La menstruación hasta la fecha ha sido un tema tabú que poco a poco ha ido tomando fuerza en el espacio público. No es para menos cuando hablamos de un tema biológico que presenta la mitad de la población mundial. En México, la pobreza menstrual es una de las principales causas por la que unx de cada diez niñxs y adolescentes no asiste regularmente a clases, esto impide su desempeño óptimo y da pie a la enorme brecha educativa y laboral entre personas menstruantes y no menstruantes. Lamentablemente, en México las políticas públicas consideran la salud menstrual un lujo más que una necesidad. Los productos menstruales de primera necesidad como las toallas sanitarias, tampones, copa menstrual, etc., se comercializan con un IVA del 16%, uno de los impuestos más altos para estos productos a nivel mundial. El llamado por algunos como «impuesto rosa», no solo es discriminatorio en materia de género y condición biológica, también es una enorme amenaza al acceso de productos de gestión menstrual a personas de bajos recursos, quienes en muchas ocasiones deben elegir entre comer o adquirir productos de higiene menstrual.  

Ya son varios los testimonios y luchas políticas que establecen la importancia del acceso a una salud y gestión menstrual digna y pública.
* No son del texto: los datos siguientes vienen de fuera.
(** A result of the parser: the rest is shorter, and what was read can be printed. *)
Definition read_ok {A} (good : A -> Prop) (s : bytes) (m : parsed A) : Prop :=
  exists r, m = Ret r /\ forall a rest, r = Some (a, rest) -> (length rest < length s)%nat /\ (bytes_ok s -> good a /\ bytes_ok rest).

Lemma read_ok_none {A} (good : A -> Prop) s : read_ok good s (Ret None).
Proof. by eexists. Qed.
Lemma read_ok_some {A} (good : A -> Prop) s a rest : (length rest < length s)%nat -> (bytes_ok s -> good a /\ bytes_ok rest) -> read_ok good s (Ret (Some (a, rest))).
Proof. intros. eexists. split; [done|]. by intros ? ? [= <- <-]. Qed.
Lemma read_ok_then {A B} (good : A -> Prop) (good' : B -> Prop) s s' m k :
  read_ok good s' m -> (length s' <= length s)%nat -> (bytes_ok s -> bytes_ok s') ->
  (forall a rest, (length rest < length s')%nat -> (bytes_ok s -> good a /\ bytes_ok rest) -> read_ok good' s (k a rest)) -> read_ok good' s (andThen m k).
Proof.
  intros (r & -> & Hr) Hl Hb Hk. unfold andThen. cbn [mbind go_bind]. destruct r as [[a rest]|]; [|apply read_ok_none].
  destruct (Hr a rest eq_refl) as [H1 H2]. apply Hk; [lia|auto].
Qed.

Lemma skipWs_suffix s : exists ws, s = ws ++ skipWs s.
Proof. induction s as [|c s [ws IH]]; [by exists []|]. cbn [skipWs]. destruct (is_ws c); [|by exists []]. exists (c :: ws). simpl. by rewrite <- IH. Qed.
Lemma skipWs_head s c s' : skipWs s = c :: s' -> (length s' < length s)%nat /\ (bytes_ok s -> bytes_ok s').
Proof.
  intros E. destruct (skipWs_suffix s) as [ws H]. rewrite E in H. subst s. rewrite length_app. simpl. split; [lia|].
  intros [_ [_ ?]%Forall_cons]%Forall_app. done.
Qed.

Lemma literal_ok text t s : (0 < length text)%nat -> tree_ok t -> depth t = 0%nat -> read_ok (fun t => tree_ok t /\ depth t = 0%nat) s (Ret (literal text t s)).
Proof.
  intros Hl Ht Hd. unfold literal. destruct (HasPrefix s text) eqn:E; [|apply read_ok_none]. apply HasPrefix_true in E as [r ->].
  rewrite drop_app_length. apply read_ok_some; [rewrite length_app; lia|]. by intros [_ ?]%Forall_app.
Qed.
Lemma scalar_ok s : read_ok (fun t => tree_ok t /\ depth t = 0%nat) s (Ret (scalar s)).
Proof.
  unfold scalar. destruct s as [|c s]; [apply read_ok_none|]. case_decide.
  - destruct (stringLit s) as [[x rest]|] eqn:E; [|apply read_ok_none]. apply stringLit_spec in E as [H1 H2]. apply read_ok_some; [simpl; lia|].
    intros [_ Hb]%Forall_cons. destruct (H2 Hb). split; [|done]. split; [|done]. by apply bool_decide_eq_true.
  - repeat (case_decide; [by apply literal_ok; [simpl; lia|..]|]). destruct (scanNumber (c :: s)) as [[x rest]|] eqn:E; [|apply read_ok_none].
    apply scanNumber_split in E as (-> & Hx & Hn). apply read_ok_some; [rewrite length_app; destruct x; [done|simpl; lia]|].
    intros [_ Hb]%Forall_app. split; [|done]. split; [|done]. by apply bool_decide_eq_true.
Qed.

Definition good_tree (d : nat) (t : tree) : Prop := tree_ok t /\ (depth t <= d)%nat.
Definition good_member (d : nat) (kv : gostring * tree) : Prop := string_ok kv.1 /\ good_tree d kv.2.

Lemma good_arr d l : Forall (good_tree d) l -> good_tree (S d) (TArr l).
Proof. intros [H1 H2]%Forall_and. split; [by apply arr_ok|]. cbn [depth]. by apply le_n_S, depth_list. Qed.
Lemma good_obj d l : Forall (good_member d) l -> good_tree (S d) (TObj l).
Proof.
  intros H. split.
  - apply obj_ok. eapply Forall_impl; [exact H|]. intros kv (? & ? & ?). done.
  - cbn [depth]. apply le_n_S, depth_list. eapply Forall_impl; [exact H|]. intros kv (? & ? & ?). done.
Qed.

(** The parser returns on every input, never reads past it, and what it returns can be
    printed again. *)
Lemma parser_ok fuel :
  (forall d s, (2 * length s + 1 <= fuel)%nat -> read_ok (good_tree d) s (value fuel d s)) /\
  (forall d s, (2 * length s + 2 <= fuel)%nat -> read_ok (Forall (good_tree d)) s (elements fuel d s)) /\
  (forall d s, (2 * length s + 1 <= fuel)%nat -> read_ok (Forall (good_member d)) s (members fuel d s)).
Proof.
  induction fuel as [|fuel (IHv & IHe & IHm)]; [split_and!; intros; lia|]. split_and!; intros d s Hf.
  - cbn [value]. destruct (skipWs s) as [|c s'] eqn:E; [apply read_ok_none|]. destruct (skipWs_head _ _ _ E) as [Hl Hb]. destruct (decide (c = 123)).
    + destruct d as [|d]; [apply read_ok_none|]. destruct (skipWs s') as [|c1 s2] eqn:E2; [apply read_ok_none|]. destruct (skipWs_head _ _ _ E2) as [Hl2 Hb2].
      case_decide; [apply read_ok_some; [lia|]; intros; split; [by apply good_obj|auto]|].
      eapply read_ok_then; [apply IHm; lia|lia|done|]. intros l rest Hr Hg. apply read_ok_some; [lia|]. intros H'. destruct (Hg H'). split; [by apply good_obj|done].
    + destruct (decide (c = 91)).
      * destruct d as [|d]; [apply read_ok_none|]. destruct (skipWs s') as [|c1 s2] eqn:E2; [apply read_ok_none|]. destruct (skipWs_head _ _ _ E2) as [Hl2 Hb2].
        case_decide; [apply read_ok_some; [lia|]; intros; split; [by apply good_arr|auto]|].
        eapply read_ok_then; [apply IHe; lia|lia|done|]. intros l rest Hr Hg. apply read_ok_some; [lia|]. intros H'. destruct (Hg H'). split; [by apply good_arr|done].
      * destruct (scalar_ok (c :: s')) as (r & [= <-] & Hr). eexists. split; [done|]. intros t rest Ht. destruct (Hr t rest Ht) as [H1 H2].
        destruct (skipWs_suffix s) as [ws Hs]. rewrite E in Hs. split; [rewrite Hs, length_app; lia|].
        intros Hbs. rewrite Hs in Hbs. apply Forall_app in Hbs as [_ Hbs]. destruct (H2 Hbs) as [[? ?] ?]. split; [split; [done|lia]|done].
  - cbn [elements]. eapply read_ok_then; [apply (IHv d); lia|lia|done|]. intros t rest Hr Hg. destruct (skipWs rest) as [|c rest'] eqn:E; [apply read_ok_none|].
    destruct (skipWs_head _ _ _ E) as [Hl Hb]. case_decide.
    + eapply read_ok_then; [apply (IHe d); lia|lia|intros H'; apply Hb, Hg, H'|]. intros l rest2 Hr2 Hg2. apply read_ok_some; [lia|]. intros H'.
      destruct (Hg H') as [? _], (Hg2 H') as [? ?]. split; [by constructor|done].
    + case_decide; [|apply read_ok_none]. apply read_ok_some; [lia|]. intros H'. destruct (Hg H') as [? ?]. split; [by apply Forall_singleton|auto].
  - cbn [members]. destruct (skipWs s) as [|q s1] eqn:E1; [apply read_ok_none|]. destruct (skipWs_head _ _ _ E1) as [Hl1 Hb1]. case_decide; [|apply read_ok_none].
    destruct (stringLit s1) as [[k s2]|] eqn:E2; [|apply read_ok_none]. apply stringLit_spec in E2 as [Hl2 Hb2].
    destruct (skipWs s2) as [|c s3] eqn:E3; [apply read_ok_none|]. destruct (skipWs_head _ _ _ E3) as [Hl3 Hb3]. case_decide; [|apply read_ok_none].
    assert (bytes_ok s -> string_ok k /\ bytes_ok s3) as Hk by (intros H'; destruct (Hb2 (Hb1 H')); auto).
    eapply read_ok_then; [apply (IHv d); lia|lia|apply Hk|]. intros t rest Hr Hg. destruct (skipWs rest) as [|c2 rest'] eqn:E; [apply read_ok_none|].
    destruct (skipWs_head _ _ _ E) as [Hl Hb]. case_decide.
    + eapply read_ok_then; [apply (IHm d); lia|lia|intros H'; apply Hb, Hg, H'|]. intros l rest2 Hr2 Hg2. apply read_ok_some; [lia|]. intros H'.
      destruct (Hg H') as [? _], (Hg2 H') as [? ?], (Hk H') as [? _]. split; [by constructor; [split|]|done].
    + case_decide; [|apply read_ok_none]. apply read_ok_some; [lia|]. intros H'. destruct (Hg H') as [? ?], (Hk H') as [? _]. split; [by apply Forall_singleton; split|auto].
Qed.
(* ===== verification/GoText.v ===== *)
(** * Texts: [strconv.Atoi], [strconv.Quote], query strings and cleaned paths

    What the control plane and the command line use of [strconv], of the verb [%q] of
    [fmt], of [net/url] and of [path/filepath]. *)
From S2P Require Import Prelude GoStrings NetIP Platform JsonText.
#[local] Open Scope Z_scope.

(** ** Integers *)

Definition int_ok (n : Z) : Prop := - 2 ^ 63 <= n < 2 ^ 63.
#[export] Instance int_ok_dec n : Decision (int_ok n).
Proof. unfold int_ok. apply _. Defined.

(** [strconv.Atoi]: an optional sign and digits, within the range of [int]. *)
Definition Atoi (s : gostring) : option Z :=
  let '(neg, ds) := match s with
                    | c :: ds => if decide (c = 45) then (true, ds) else if decide (c = 43) then (false, ds) else (false, s)
                    | [] => (false, [])
                    end in
  if bool_decide (ds <> []) && forallb is_digit ds then
    let n := if neg : bool then - dec_val ds else dec_val ds in
    if decide (int_ok n) then Some n else None
  else None.

Lemma forallb_digits ds : Forall (fun c => 48 <= c <= 57) ds -> forallb is_digit ds = true.
Proof. intros H. apply forallb_forall. intros c Hc%list_elem_of_In. rewrite Forall_forall in H. apply bool_decide_eq_true. auto. Qed.

Lemma Atoi_fmt_d n : int_ok n -> Atoi (fmt_d n) = Some n.
Proof.
  intros Hn. unfold Atoi, fmt_d. case_decide as Hs.
  - change (gs "-" ++ itoa (- n)) with (45 :: itoa (- n)). cbv iota. rewrite decide_True by done. rewrite bool_decide_true by apply itoa_nonnil.
    rewrite forallb_digits by (apply itoa_digits; lia). cbn [andb]. rewrite itoa_val by lia. rewrite decide_True by (by rewrite Z.opp_involutive). f_equal. lia.
  - pose proof (itoa_digits n ltac:(lia)) as Hd. pose proof (itoa_nonnil n) as Hne. pose proof (itoa_val n ltac:(lia)) as Hv.
    destruct (itoa n) as [|c ds] eqn:E; [done|]. pose proof Hd as [Hc _]%Forall_cons. rewrite !decide_False by lia.
    rewrite bool_decide_true by done. rewrite forallb_digits by done. cbn [andb]. rewrite Hv. by rewrite decide_True.
Qed.
Lemma Atoi_itoa n : 0 <= n < 2 ^ 63 -> Atoi (itoa n) = Some n.
Proof. intros Hn. pose proof (Atoi_fmt_d n ltac:(unfold int_ok; lia)) as H. unfold fmt_d in H. by rewrite decide_False in H by lia. Qed.

(** ** [%q] *)

Section Quote.
Context {U : Unicode}.

Definition hex2 (n : Z) : gostring := [hex_digit (n / 16); hex_digit (n mod 16)].
(** [strconv.IsPrint] *)
Definition IsPrint (r : Z) : bool := if decide (r < 128) then bool_decide (32 <= r < 127) else unicode_IsPrint r.
Definition quoteRune (x : Z * bytes) : gostring :=
  let '(r, b) := x in
  if decide (ill_formed x) then gs "\x" ++ flat_map hex2 b
  else if decide (r = 34 \/ r = 92) then [92; r]
  else if IsPrint r then EncodeRune r
  else if decide (r = 7) then gs "\a"
  else if decide (r = 8) then gs "\b"
  else if decide (r = 12) then gs "\f"
  else if decide (r = 10) then gs "\n"
  else if decide (r = 13) then gs "\r"
  else if decide (r = 9) then gs "\t"
  else if decide (r = 11) then gs "\v"
  else if decide (r < 32 \/ r = 127) then gs "\x" ++ hex2 r
  else if decide (r < 65536) then gs "\u" ++ hex4 r
  else gs "\U" ++ hex4 (r / 65536) ++ hex4 (r mod 65536).
Definition Quote (s : gostring) : gostring := [34] ++ flat_map quoteRune (slices s) ++ [34].

(** On printable ASCII the result is a JSON string of the same text. *)
Definition ascii_print (c : Z) : Prop := 32 <= c < 127.

Lemma slices_ascii s : Forall ascii_print s -> slices s = map (fun c => (c, [c])) s.
Proof.
  induction 1 as [|c s Hc Hs IH]; [done|]. unfold ascii_print in Hc. assert (DecodeRune (c :: s) = Some (c, 1%nat)) as E.
  { unfold DecodeRune. by rewrite decide_True by lia. }
  rewrite (slices_cons _ _ _ E). cbn [firstn skipn map]. by rewrite <- IH.
Qed.
Lemma printable_valid s : Forall ascii_print s -> string_ok s.
Proof.
  intros H. split; [eapply Forall_impl; [exact H|]; unfold ascii_print, is_byte; lia|]. unfold ValidString. rewrite slices_ascii by done.
  apply forallb_Forall_eq, Forall_map. eapply Forall_impl; [exact H|]. unfold ascii_print. intros c Hc. apply bool_decide_eq_true. intros [Hi _].
  unfold RuneError in Hi. simpl in Hi. lia.
Qed.
Lemma scan_quote s rest : Forall ascii_print s -> scanString (flat_map quoteRune (slices s) ++ 34 :: rest) = Some (s, rest).
Proof.
  intros H. rewrite slices_ascii by done. induction H as [|c s Hc Hs IH]; [done|]. unfold ascii_print in Hc. cbn [map flat_map]. rewrite <- app_assoc.
  assert (quoteRune (c, [c]) = if decide (c = 34 \/ c = 92) then [92; c] else [c]) as ->.
  { unfold quoteRune. rewrite decide_False by (intros [Hi _]; unfold RuneError in Hi; simpl in Hi; lia). case_decide; [done|].
    unfold IsPrint. rewrite decide_True by lia. rewrite bool_decide_true by lia. unfold EncodeRune. by rewrite decide_True by lia. }
  case_decide as Hq.
  - cbn [app scanString]. rewrite decide_False, decide_True by done. rewrite (decide_False (P := c = 117)) by lia. unfold simpleEscape.
    rewrite decide_True by (destruct Hq; auto). by rewrite IH.
  - cbn [app scanString]. rewrite !decide_False by lia. by rewrite IH.
Qed.
Lemma Quote_json s rest : Forall ascii_print s -> stringLit (drop 1 (Quote s ++ rest)) = Some (s, rest).
Proof.
  intros H. unfold Quote, stringLit. rewrite <- !app_assoc. change (drop 1 ([34] ++ ?l)) with l. cbn [app]. rewrite scan_quote by done. simpl. by rewrite toValid_id by (by apply printable_valid).
Qed.
End Quote.

(** ** Query strings *)

(** [url.QueryUnescape]; [None] is an error. *)
Fixpoint QueryUnescape (s : gostring) : option gostring :=
  match s with
  | [] => Some []
  | c :: s1 =>
      if decide (c = 37) then
        match s1 with
        | a :: b :: s2 =>
            match from_hex_char a, from_hex_char b with
            | Some a, Some b => cons (a * 16 + b) <$> QueryUnescape s2
            | _, _ => None
            end
        | _ => None
        end
      else cons (if decide (c = 43) then 32 else c) <$> QueryUnescape s1
  end.
(** [strings.Cut] at a byte. *)
Definition CutByte (s : gostring) (c : Z) : gostring * gostring :=
  match IndexByte s c with Some i => (take (Z.to_nat i) s, drop (Z.to_nat i + 1) s) | None => (s, []) end.
Definition queryPair (piece : gostring) : option (gostring * gostring) :=
  if decide (59 ∈ piece \/ piece = []) then None
  else
    let '(key, value) := CutByte piece 61 in
    match QueryUnescape key, QueryUnescape value with
    | Some key, Some value => Some (key, value)
    | _, _ => None
    end.
(** [URL.Query] and [Values.Get]: the first value of a key, pairs with errors left out. *)
Definition Query (rawQuery : gostring) : list (gostring * gostring) := omap queryPair (Split rawQuery 38).
Definition queryGet (rawQuery key : gostring) : gostring :=
  match List.find (fun kv => bool_decide (kv.1 = key)) (Query rawQuery) with Some kv => kv.2 | None => [] end.

(** ** [filepath.Clean] *)

Definition slash : Z := 47.
(** The elements so far, the last one first. *)
Definition cleanStep (rooted : bool) (acc : list gostring) (e : gostring) : list gostring :=
  if decide (e = [] \/ e = gs ".") then acc
  else if decide (e = gs "..") then
    match acc with
    | [] => if rooted then [] else [e]
    | p :: acc' => if decide (p = gs "..") then e :: acc else acc'
    end
  else e :: acc.
Definition Clean (path : gostring) : gostring :=
  let rooted := HasPrefix path [slash] in
  let out := Join (reverse (foldl (cleanStep rooted) [] (Split path slash))) [slash] in
  if rooted then slash :: out else if decide (out = []) then gs "." else out.

Example Clean_ex :
  map Clean [gs ""; gs "/"; gs "a/../../b"; gs "/../a//b/./c/.."; gs "./x"] = [gs "."; gs "/"; gs "../b"; gs "/a/b"; gs "x"].
Proof. vm_compute. reflexivity. Qed.
Example queryGet_ex : queryGet (gs "a=1&payload_hash=x%2Fy+z&payload_hash=2") (gs "payload_hash") = gs "x/y z" /\ queryGet (gs "b=%zz&b=2") (gs "b") = gs "2".
Proof. vm_compute. done. Qed.
Example Quote_ex : Quote (U := ascii_unicode) ([65; 34; 0; 127; 255; 10; 195; 169]) = [34; 65; 92; 34] ++ gs "\x00\x7f\xff\n\u00e9" ++ [34].
Proof. vm_compute. reflexivity. Qed.

(** [filepath.Join] *)
Definition filepathJoin (elem : list gostring) : gostring :=
  match filter (fun e => e <> []) elem with [] => [] | elem => Clean (Join elem [slash]) end.
Example filepathJoin_ex : filepathJoin [gs "/tmp/"; gs "x.sock"] = gs "/tmp/x.sock" /\ filepathJoin [gs "."; gs ".ottergate"] = gs ".ottergate" /\ filepathJoin [[]; []] = [].
Proof. vm_compute. done. Qed.
(* ===== verification/Json.v ===== *)
(** * The JSON of the configuration ([encoding/json] with the tags of [pkg/config/types.go])

    The text of JSON is the subject of [JsonText]; here its trees become Go values.
    Decoding into the structs follows [json.Unmarshal]: a key selects the field with its
    name, or else the field whose name differs in letter case; unknown keys are ignored;
    [null] resets pointers, slices and maps and leaves the rest; a value of another type is
    an error.  Encoding follows [json.Marshal] with [omitempty].  A value of type
    [interface{}] is a [json]: its numbers are floating-point and its maps are written in
    the order of their keys, so that a configuration that passes through one keeps its
    meaning only if its integers are exact in 53 bits. *)
From S2P Require Import Prelude GoStrings NetIP Platform JsonText GoText Config.
From stdpp Require Import sorting.
#[local] Open Scope Z_scope.

(** A value of [interface{}] that [encoding/json] made, or that the program stored. *)
#[warnings="-register-all"]
Inductive json : Type :=
| JNull
| JBool (b : bool)
| JNum (n : Z)
| JOther (text : gostring)          (* any other number *)
| JStr (s : gostring)
| JArr (l : list json)
| JObj (m : gmap gostring json).

Abbreviation object := (gmap gostring json).
Abbreviation members := (list (gostring * tree)).

(** ** Maps *)

(** The entries of a map, in the order in which [json.Marshal] writes them. *)
Fixpoint key_le (a b : gostring) : bool :=
  match a, b with
  | [], _ => true
  | _, [] => false
  | x :: a, y :: b => if decide (x = y) then key_le a b else bool_decide (x < y)
  end.
Definition entry_le {A} (x y : gostring * A) : Prop := key_le x.1 y.1 = true.
#[export] Instance entry_le_dec {A} (x y : gostring * A) : Decision (entry_le x y).
Proof. unfold entry_le. apply _. Defined.
Definition entries {A} (m : gmap gostring A) : list (gostring * A) := merge_sort entry_le (map_to_list m).

(** The tree that [json.Marshal] writes for a value. *)
Fixpoint treeOf (j : json) : tree :=
  match j with
  | JNull => TNull
  | JBool b => TBool b
  | JNum n => TNum (fmt_d n)
  | JOther x => TNum x
  | JStr s => TStr s
  | JArr l => TArr (map treeOf l)
  | JObj m => TObj (entries (treeOf <$> m))
  end.

(** ** Numbers *)

(** What is left open of the library: [strconv.ParseFloat] of a literal followed by the
    text of the result in JSON ([None] if the literal is out of range), which is a literal
    that stands for the same number; and the wording of errors. *)
Class JsonLib := {
  ParseFloat : gostring -> option gostring;
  ParseFloat_literal x y : ParseFloat x = Some y -> number_ok y;
  ParseFloat_fixed x y : ParseFloat x = Some y -> ParseFloat y = Some y;
  syntaxError : bytes -> gostring;
  typeError : tree -> gostring;
}.

Definition exact (n : Z) : Prop := - 2 ^ 53 <= n <= 2 ^ 53.
#[export] Instance exact_dec n : Decision (exact n).
Proof. unfold exact. apply _. Defined.
(** An integer in its usual writing that a [float64] holds exactly. *)
Definition plainInt (x : gostring) : option Z := n ← Atoi x; if decide (fmt_d n = x /\ exact n) then Some n else None.
Definition numberOf (x : gostring) : json := match plainInt x with Some n => JNum n | None => JOther x end.

Section Interface.
Context {JL : JsonLib}.

(** A number of type [interface{}]; [nil] if it is out of range, which is an error. *)
Definition convertNumber (x : gostring) : option json := match plainInt x with Some n => Some (JNum n) | None => numberOf <$> ParseFloat x end.

(** What [json.Unmarshal] stores into an [interface{}]; the last of equal keys wins. *)
Fixpoint ofTree (t : tree) : json :=
  match t with
  | TNull => JNull
  | TBool b => JBool b
  | TNum x => default JNull (convertNumber x)
  | TStr s => JStr s
  | TArr l => JArr (map ofTree l)
  | TObj l => JObj (list_to_map (reverse (map (fun kv => (kv.1, ofTree kv.2)) l)))
  end.
(** Whether it reports no error. *)
Fixpoint numbersOk (t : tree) : bool :=
  match t with
  | TNum x => bool_decide (is_Some (convertNumber x))
  | TArr l => forallb numbersOk l
  | TObj l => forallb (fun kv => numbersOk kv.2) l
  | _ => true
  end.
End Interface.

(** ** Keys *)

(** The comparison of keys with field names: letters of either case, and the two other
    characters that fold to a letter of the ASCII range. *)
Definition foldRune (r : Z) : Z := if decide (r = 383) then 83 else if decide (r = 8490) then 75 else ascii_upper r.
Definition foldName (s : gostring) : list Z := map foldRune (runes s).

(** The values that go to a field, in order. *)
Definition fieldValues (m : members) (name : gostring) : list tree :=
  map snd (filter (fun kv => foldName kv.1 = foldName name) m).

(** ** Decoding *)

Fixpoint foldM {A B} (f : A -> B -> option A) (a : A) (l : list B) : option A :=
  match l with [] => Some a | b :: l => a ← f a b; foldM f a l end.

(** The decoder of a type: the present value and the tree. *)
Abbreviation decoder A := (A -> tree -> option A).

Definition decInt : decoder Z := fun cur t => match t with TNum x => Atoi x | TNull => Some cur | _ => None end.
Definition decStr : decoder gostring := fun cur t => match t with TStr s => Some s | TNull => Some cur | _ => None end.
Definition decBool : decoder bool := fun cur t => match t with TBool b => Some b | TNull => Some cur | _ => None end.
Definition decPtr {A} (zero : A) (d : decoder A) : decoder (option A) :=
  fun cur t => match t with TNull => Some None | _ => Some <$> d (default zero cur) t end.
(** An element is decoded over the one that the slice has in its place.  Go also finds
    again, between length and capacity, elements that a shorter repetition of the same key
    had cut off; a third repetition of a key starts from zero values here. *)
Fixpoint decElements {A} (zero : A) (d : decoder A) (cur : list A) (l : list tree) : option (list A) :=
  match l with
  | [] => Some []
  | t :: l => x ← d (default zero (head cur)) t; xs ← decElements zero d (tail cur) l; Some (x :: xs)
  end.
Definition decList {A} (zero : A) (d : decoder A) : decoder (list A) :=
  fun cur t => match t with TNull => Some [] | TArr l => decElements zero d cur l | _ => None end.
Definition decMap {A} (zero : A) (d : decoder A) : decoder (gmap gostring A) :=
  fun cur t => match t with
               | TNull => Some ∅
               | TObj l => foldM (fun acc kv => x ← d zero kv.2; Some (<[kv.1 := x]> acc)) cur l
               | _ => None
               end.
(** The fields of a struct. *)
Definition decStruct {A} (f : A -> members -> option A) : decoder A :=
  fun cur t => match t with TObj m => f cur m | TNull => Some cur | _ => None end.
Definition field {A} (d : decoder A) (m : members) (name : gostring) (cur : A) : option A := foldM d cur (fieldValues m name).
Hoy en día la esperanza existe con la iniciativa #MenstruaciónDignaMéxico, la cual tiene como objetivo eliminar el IVA de productos de higiene menstrual y facilitar el acceso gratuito de los mismos productos a mujeres y personas menstruantes de bajos recursos. La iniciativa cuenta a su vez con la misión de impulsar la educación menstrual y sexual en niñxs y adolescentes menstruantes y no menstruantes a favor de la concientización y desestigmatización de la menstruación en nuevas generaciones. 

 

Foto: Fernando Damian

Grandes problemas requieren soluciones grandes. Una de las acciones más importantes que podemos aplicar en la vida diaria para hacerle frente a la pobreza menstrual es hablar del tema. Concientizar, investigar y alzar la voz ante las desigualdades sociales, brinda atención al gran problema que enfrenta la sociedad ante la ignorancia menstrual. La menstruación es una función biológica, es parte del cuerpo humano y por ende es un tema de salud pública. Desde tal’kual nos unimos a la lucha por la erradicación de la pobreza menstrual a nivel político y social. Menstruar NO es un lujo, y hacerlo de manera digna es una necesidad.